What you will do:
Where does the word "HostSpec" show up in the records? Copy every line that has it.

Data to examine:
(* ===== verification/BulkTheorems.v ===== *)
(** * Bulk bodies: theorems

    What a bulk import reads from a body, for the reader of [Bulk] in fragments. *)

From S2P Require Import Prelude GoErrors Text Validation Keys Json Document Host Conn Wp Store StoreSpec Bulk BulkFacts ExportFacts BulkRuns.
From S2P Require Import Sim.

#[local] Open Scope Z_scope.

(** The document whose member a is 1. *)
Definition simLine : bytes := [x7b; x22; x61; x22; x3a; x31; x7d].

(** C14: the body of an import is read as its lines: up to the limit on the whole
    body the reader, which sees fragments of the size of its buffer, gives the
    documents, or the error of the first bad line, that the reference on whole
    lines gives; over that limit it gives an error; and a body that breaks off
    is never accepted, whatever was in it. *)
Theorem readBulk_correct {W : Type} `{HS : HostSpec W} maxLine maxBytes maxDocs ctx data :
  0 <= maxLine ->
  (forall w, exists r, readBulkCtx ctx (Reader data None) maxLine maxBytes maxDocs w = (r, w) /\
     agrees (len data <= maxBytes) (checkLines maxLine maxDocs 1 [] (bulkLines [] data)) r) /\
  (forall e w, breaksOff e ->
     let '(r, w') := readBulkCtx ctx (Reader data (Some e)) maxLine maxBytes maxDocs w in
     contents w' = contents w /\ exists e', r = Err e').
Proof.
  intros Hl. split; [intros w; by apply readBulkCtx_lines|]. intros e w He.
  pose proof (reads_readBulkCtx_broken maxLine maxBytes maxDocs (contents w) ctx e data He w eq_refl) as Hr.
  destruct (readBulkCtx _ _ _ _ _ w) as [r w']. destruct Hr as [[Hc _] Hr]. split; [done|].
  destruct r as [documents|e'|]; [by destruct Hr|by exists e'|done].
Qed.

(** Two lines, the last without its newline; and a body that breaks off. *)
Lemma readBulk_correct_witness :
  readBulkCtx Background (Reader (simLine ++ [x0d; x0a] ++ simLine) None) 100 100 2 world0 = (Ok [simLine; simLine], world0) /\
  exists e, (readBulkCtx Background (Reader (simLine ++ [x0a]) (Some (ESentinel ctxCanceled))) 100 100 2 world0).1 = Err e.
Proof.
  destruct (readBulk_correct 100 100 2 Background (simLine ++ [x0d; x0a] ++ simLine) ltac:(lia)) as [Hlines _].
  destruct (readBulk_correct 100 100 2 Background (simLine ++ [x0a]) ltac:(lia)) as [_ Hbroken]. split.
  - destruct (Hlines world0) as (r & Hr & Hagrees & _). rewrite Hr. f_equal. rewrite Hagrees by (by vm_compute). by vm_compute.
  - specialize (Hbroken (ESentinel ctxCanceled) world0 ltac:(done)).
    destruct (readBulkCtx _ _ _ _ _ _) as [r w]. exact (proj2 Hbroken).
Defined.

(** A document line of exactly the size of the buffer, without and with CR. *)
Definition fullLine : bytes := [x7b; x22; x61; x22; x3a; x22] ++ replicate 4087 x61 ++ [x22; x7d].

(** The limit on a line does not count its end, with one exception: a line of
    exactly [maxLine] bytes is accepted with LF, and refused with CR LF when
    [maxLine + 1] is the size of the reader's buffer, since the buffer is then full
    before the LF is seen. *)
Lemma crlf_at_the_buffer {W : Type} `{HS : HostSpec W} (w : W) :
  let limit := len fullLine in
  (readBulkCtx Background (Reader (fullLine ++ [x0a]) None) limit 9000 1 w).1 = Ok [fullLine] /\
  (readBulkCtx Background (Reader (fullLine ++ [x0d; x0a]) None) limit 9000 1 w).1 = Err (ELine 1 errBulkLimit).
Proof.
  cbv zeta. split.
  - destruct (readBulkCtx_lines (len fullLine) 9000 1 Background (fullLine ++ [x0a]) w) as (r & -> & Hr & _); [by vm_compute|].
    cbn [fst]. rewrite Hr by (by vm_compute). by vm_compute.
  - destruct (readBulkCtx_lines (len fullLine) 9000 1 Background (fullLine ++ [x0d; x0a]) w) as (r & -> & Hr & _); [by vm_compute|].
    cbn [fst]. rewrite Hr by (by vm_compute). by vm_compute.
Qed.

Answer to this problem:
Theorem readBulk_correct {W : Type} `{HS : HostSpec W} maxLine maxBytes maxDocs ctx data :
Lemma crlf_at_the_buffer {W : Type} `{HS : HostSpec W} (w : W) :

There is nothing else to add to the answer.